(* ===== verification/ClusterSystem.v ===== *)
(** A cluster: one coordinator, its members, and a network that may lose, repeat, delay and
    reorder what the coordinator sends.

    [coord_step] is a section of the coordinator with what it sends; [member_step] a section
    of a member, which may receive any message the coordinator sent to it, or anything from
    anyone else; [world_step] interleaves them.  Messages to the coordinator are arbitrary:
    the theorems do not rely on members following the protocol. *)

From stdpp Require Import base list numbers strings gmap relations.
From S2P Require Import Prelude Bytes PyStr Dict Serialization Wire ActorPath Transport.
From S2P Require Import Effects Association Cluster ClusterRuntime ClusterInv ClusterSteps.

Record cstate := mkCState {
  c_run : Runtime;
  c_leaving : option (_Leave * MemberIdentity * Ref) }.

Section coordinator.
Context (ip_unspecified : pystr -> bool) (IPv6Address : pystr -> option pystr).
Context (UUID_of : pystr -> option Z) (self : ClusterSetup).

Abbreviation me := (self_identity self).
Abbreviation cinv := (cinv ip_unspecified IPv6Address self).
Abbreviation advances := (advances ip_unspecified IPv6Address self).

(** The worker handles one message at a time; [down], the stop of the system and what does
    not touch the membership may come in between. *)
Inductive coord_step : cstate -> list (Ref * control) -> cstate -> Prop :=
| cs_join_request m i ep fresh now deadline s out s' :
    dict_get (su_peers self) (mi_system_name i) = Some ep ->
    _is_remote_name (mi_system_name i) = true ->
    mi_incarnation_uid i <> 0 -> jr_source_control_actor_uid m <> 0 ->
    join_request_locked ip_unspecified IPv6Address UUID_of self m i ep fresh now deadline s
      = (Ret out, s') ->
    coord_step (mkCState s None) out (mkCState s' None)
| cs_expire i request s :
    coord_step (mkCState s None) [] (mkCState (expire_locked i request s) None)
| cs_confirm m i now now' s b s' :
    join_confirm_locked m i now now' s = (Ret b, s') ->
    coord_step (mkCState s None) [] (mkCState s' None)
| cs_heartbeat m i now s out b s' :
    heartbeat_locked ip_unspecified IPv6Address self m i now s = (Ret (out, b), s') ->
    coord_step (mkCState s None) out (mkCState s' None)
| cs_detect now s :
    coord_step (mkCState s None) [] (mkCState (detect_members_locked self now s).2 None)
| cs_leave m i s found s' :
    leave_locked m i s = (found, s') ->
    coord_step (mkCState s None) [] (mkCState s' (lookup_leaving m i found))
| cs_left m i r s out s' :
    left_locked ip_unspecified IPv6Address self m i r s = (Ret out, s') ->
    coord_step (mkCState s (Some (m, i, r))) out (mkCState s' None)
| cs_down i s o s' l :
    i <> me -> down_locked i s = (o, s') -> coord_step (mkCState s l) [] (mkCState s' l)
| cs_self x s s' l :
    (status_at (view s) me = Some UP /\ x = LEAVING) \/
    (status_at (view s) me = Some LEAVING /\ x = LEFT) ->
    set_self_status self x true s = (Ret tt, s') ->
    coord_step (mkCState s l) [] (mkCState s' l)
| cs_broadcast exclude s out s' l :
    broadcast_locked ip_unspecified IPv6Address self exclude s = (Ret out, s') ->
    coord_step (mkCState s l) out (mkCState s' l)
| cs_other s s' l :
    view s' = view s -> tables s' = tables s -> coord_step (mkCState s l) [] (mkCState s' l).

Definition coord_ok (c : cstate) : Prop := cinv (c_run c) /\ leaving_ok self (c_run c) (c_leaving c).

Context (Hconf : config_ok ip_unspecified IPv6Address UUID_of self).

(** What the others do leaves a departing member as it is. *)
Lemma leaving_kept s s' l :
  (forall j, j <> me -> status_at (view s) j = Some JOINING \/ status_at (view s) j = Some LEAVING ->
     status_at (view s') j = status_at (view s) j) ->
  leaving_ok self s l -> leaving_ok self s' l.
Proof.
  intros Hst. destruct l as [[[m i] r]|]; [|done]. intros (Hne & Er & Hs). split; [done|].
  split; [done|]. by rewrite Hst.
Qed.

Lemma coord_step_ok c out c' :
  coord_step c out c' -> coord_ok c ->
  coord_ok c' /\ advances (c_run c) (c_run c') /\ mail_ok self (c_run c') out.
Proof.
  intros Hstep [Hs Hl].
  destruct Hstep as [m i ep fresh now deadline s out s' H1 H2 H3 H4 E|i request s|m i now now' s b s' E
    |m i now s out b s' E|now s|m i s found s' E|m i r s out s' E|i s o s' l Hne E|x s s' l Hx E
    |exclude s out s' l E|s s' l Ev Et]; cbn [c_run c_leaving] in *.
  - destruct (join_request_ok _ _ _ _ Hconf m i ep fresh now deadline s H1 H2 H3 H4 Hs)
      as (out' & s2 & E' & Ha & Hm).
    rewrite E' in E. injection E as <- <-. split; [split; [apply (Ha Hs)|done]|done].
  - pose proof (expire_advances ip_unspecified IPv6Address self i request s) as Ha.
    split; [split; [apply (Ha Hs)|done]|]. split; [done|by apply Forall_nil].
  - destruct (join_confirm_ok ip_unspecified IPv6Address self m i now now' s Hs) as (b' & s2 & E' & Ha).
    rewrite E' in E. injection E as <- <-. split; [split; [apply (Ha Hs)|done]|].
    split; [done|by apply Forall_nil].
  - destruct (heartbeat_ok ip_unspecified IPv6Address self m i now s Hs) as (out' & b' & s2 & E' & Ha & Hm).
    rewrite E' in E. injection E as <- <- <-. split; [split; [apply (Ha Hs)|done]|done].
  - pose proof (detect_advances ip_unspecified IPv6Address self now s Hs) as Ha.
    split; [split; [apply (Ha Hs)|done]|]. split; [done|by apply Forall_nil].
  - destruct (leave_ok ip_unspecified IPv6Address self m i s Hs) as (f' & s2 & E' & Ha & Hl').
    rewrite E' in E. injection E as <- <-. split; [split; [apply (Ha Hs)|done]|].
    split; [done|by apply Forall_nil].
  - destruct (left_ok ip_unspecified IPv6Address self m i r s Hs Hl) as (out' & s2 & E' & Ha & Hm).
    rewrite E' in E. injection E as <- <-. split; [split; [apply (Ha Hs)|done]|done].
  - destruct (down_ok ip_unspecified IPv6Address self i s Hs Hne) as (o' & s2 & E' & Ha & _ & Hst).
    rewrite E' in E. injection E as <- <-. split; [split; [apply (Ha Hs)|]|].
    + eapply leaving_kept; [|exact Hl]. intros j _ [Hj|Hj]; apply Hst; by rewrite Hj.
    + split; [done|by apply Forall_nil].
  - destruct (self_status_ok ip_unspecified IPv6Address self x s Hs) as (s2 & E' & Ha & _ & Hst).
    { by destruct Hx as [[_ ->]|[_ ->]]. }
    { intros H'. destruct Hx as [[Hx _]|[_ ->]]; [congruence|done]. }
    rewrite E' in E. injection E as <-. split; [split; [apply (Ha Hs)|]|].
    + eapply leaving_kept; [|exact Hl]. intros j Hj _. by apply Hst.
    + split; [done|by apply Forall_nil].
  - destruct (broadcast_ok ip_unspecified IPv6Address self exclude s Hs) as (out' & E' & Hm).
    rewrite E' in E. injection E as <- <-. split; [done|]. split; [reflexivity|done].
  - pose proof (advances_same ip_unspecified IPv6Address self s s' Ev Et) as Ha.
    split; [split; [apply (Ha Hs)|]|].
    + eapply leaving_kept; [|exact Hl]. intros j _ _. unfold status_at. cbn [c_run]. by rewrite Ev.
    + split; [done|by apply Forall_nil].
Qed.

(** The coordinator once it has formed the cluster. *)
Definition formed (now : Z) : cstate :=
  mkCState (form_locked self (with_life (set_state STARTING) (ClusterRuntime_new self now))).2 None.

Definition self_up : ClusterMember := mkMember me (su_endpoint self) UP REACHABLE.
Lemma formed_run now :
  form_locked self (with_life (set_state STARTING) (ClusterRuntime_new self now)) =
  (Ret tt, with_client set_join_complete
     (with_view (fun v => _replace_member_locked self_up (bump_revision v))
        (with_life (set_state STARTING) (ClusterRuntime_new self now)))).
Proof.
  unfold form_locked, set_self_status. unfold bind at 1 2, get at 1.
  assert (Hg : dict_get (members (view (with_life (set_state STARTING) (ClusterRuntime_new self now)))) me
    = Some (mkMember me (su_endpoint self) JOINING REACHABLE)).
  { cbn -[decide]. by rewrite decide_True. }
  by rewrite Hg.
Qed.
Lemma formed_members now : members (view (c_run (formed now))) = [(me, self_up)].
Proof.
  unfold formed. rewrite formed_run. cbn [c_run snd]. cbn -[_replace_member_locked decide].
  rewrite replace_members. cbn -[decide]. by rewrite decide_True.
Qed.

Lemma formed_ok now : coord_ok (formed now).
Proof.
  pose proof (formed_members now) as Hm. split; [|done].
  assert (Hv : revision (view (c_run (formed now))) = 1 /\ view_revision (view (c_run (formed now))) = 1 /\
    retired_identities (view (c_run (formed now))) = ∅ /\
    tables (c_run (formed now)) = mkTables [] [] [] [(me, now)] [] []).
  { unfold formed. rewrite formed_run. cbn [c_run snd]. unfold _replace_member_locked. cbn -[decide].
    rewrite decide_True by done. by rewrite bool_decide_eq_false_2. }
  destruct Hv as (Hr & Hvr & Hret & Ht).
  pose proof (co_config _ _ _ _ Hconf) as Hc. pose proof (co_valid _ _ _ _ Hconf) as Hval.
  assert (Hlim : 1 <= member_limit (su_config self) /\ 1 <= retired_identity_limit (su_config self)).
  { unfold ClusterConfig_check in Hc. apply bind_ok in Hc as (u1 & _ & Hc).
    apply bind_ok in Hc as (u2 & _ & Hc). apply bind_ok in Hc as (u3 & _ & Hc).
    apply bind_ok in Hc as (u4 & Hx & _). apply raise_unless_ok in Hx. cbn [forallb] in Hx.
    rewrite !andb_true_iff in Hx. lia. }
  assert (Hst : forall i, status_at (view (c_run (formed now))) i = if decide (i = me) then Some UP else None).
  { intros i. unfold status_at. rewrite Hm. cbn. by case_decide. }
  assert (Hg : forall i m, dict_get (members (view (c_run (formed now)))) i = Some m ->
    i = me /\ m = self_up).
  { intros i m. rewrite Hm. cbn. case_decide; naive_solver. }
  assert (Htok : forall i, ~ tokened self (view (c_run (formed now))) i).
  { intros i [Hne (x & Hx & _)]. rewrite Hst, decide_False in Hx by done. done. }
  assert (Hnone : forall {V} i, ~ is_Some (dict_get ([] : list (MemberIdentity * V)) i)).
  { intros V i [? ?]. done. }
  split.
  - split; rewrite ?Ht, ?Hret, ?Hr, ?Hvr; cbn [member_tokens member_refs pending_joins].
    + rewrite Hm. apply NoDup_singleton.
    + intros i m [-> ->]%Hg. done.
    + exists self_up. rewrite Hm. cbn. by rewrite decide_True.
    + intros i j x y. rewrite !Hst. repeat case_decide; congruence.
    + rewrite Hm. unfold len. cbn. lia.
    + set_solver.
    + rewrite size_empty. lia.
    + intros i m [-> ->]%Hg. destruct (co_endpoint _ _ _ _ Hconf) as [Hh Hp].
      unfold _validate_configuration in Hval. apply bind_ok in Hval as (i0 & Hi0 & _).
      unfold MemberIdentity_new, _validate_name in Hi0. apply bind_ok in Hi0 as ([] & Hn & Hi0).
      apply bind_ok in Hi0 as ([] & Hu & _). apply raise_unless_ok in Hn, Hu.
      unfold WireMember_check, wire_name, wire_uuid, wire_member. cbn. rewrite Hn. cbn. rewrite Hu. cbn.
      by rewrite Hh, Hp.
    + intros i. split; [by intros H'%Hnone|]. rewrite Hst. intros [Hi Hx]. by rewrite decide_False in Hx.
    + intros i. split; [by intros H'%Hnone|]. by intros H'%Htok.
    + intros i. split; [by intros H'%Hnone|]. by intros H'%Htok.
    + apply NoDup_nil. done.
    + lia.
  - rewrite Ht. split; cbn; [apply not_elem_of_nil|done].
Qed.
End coordinator.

______

--- Aim of the task ---
Your task is to retype the entries verbatim, starting with the line that holds "intros Hst. destruct" and stopping after the line that holds "rewrite E' in E. injection E as <- <- <-.".

--- Solved exercise ---
  intros Hst. destruct l as [[[m i] r]|]; [|done]. intros (Hne & Er & Hs). split; [done|].
  split; [done|]. by rewrite Hst.
Qed.

Lemma coord_step_ok c out c' :
  coord_step c out c' -> coord_ok c ->
  coord_ok c' /\ advances (c_run c) (c_run c') /\ mail_ok self (c_run c') out.
Proof.
  intros Hstep [Hs Hl].
  destruct Hstep as [m i ep fresh now deadline s out s' H1 H2 H3 H4 E|i request s|m i now now' s b s' E
    |m i now s out b s' E|now s|m i s found s' E|m i r s out s' E|i s o s' l Hne E|x s s' l Hx E
    |exclude s out s' l E|s s' l Ev Et]; cbn [c_run c_leaving] in *.
  - destruct (join_request_ok _ _ _ _ Hconf m i ep fresh now deadline s H1 H2 H3 H4 Hs)
      as (out' & s2 & E' & Ha & Hm).
    rewrite E' in E. injection E as <- <-. split; [split; [apply (Ha Hs)|done]|done].
  - pose proof (expire_advances ip_unspecified IPv6Address self i request s) as Ha.
    split; [split; [apply (Ha Hs)|done]|]. split; [done|by apply Forall_nil].
  - destruct (join_confirm_ok ip_unspecified IPv6Address self m i now now' s Hs) as (b' & s2 & E' & Ha).
    rewrite E' in E. injection E as <- <-. split; [split; [apply (Ha Hs)|done]|].
    split; [done|by apply Forall_nil].
  - destruct (heartbeat_ok ip_unspecified IPv6Address self m i now s Hs) as (out' & b' & s2 & E' & Ha & Hm).
    rewrite E' in E. injection E as <- <- <-. split; [split; [apply (Ha Hs)|done]|done].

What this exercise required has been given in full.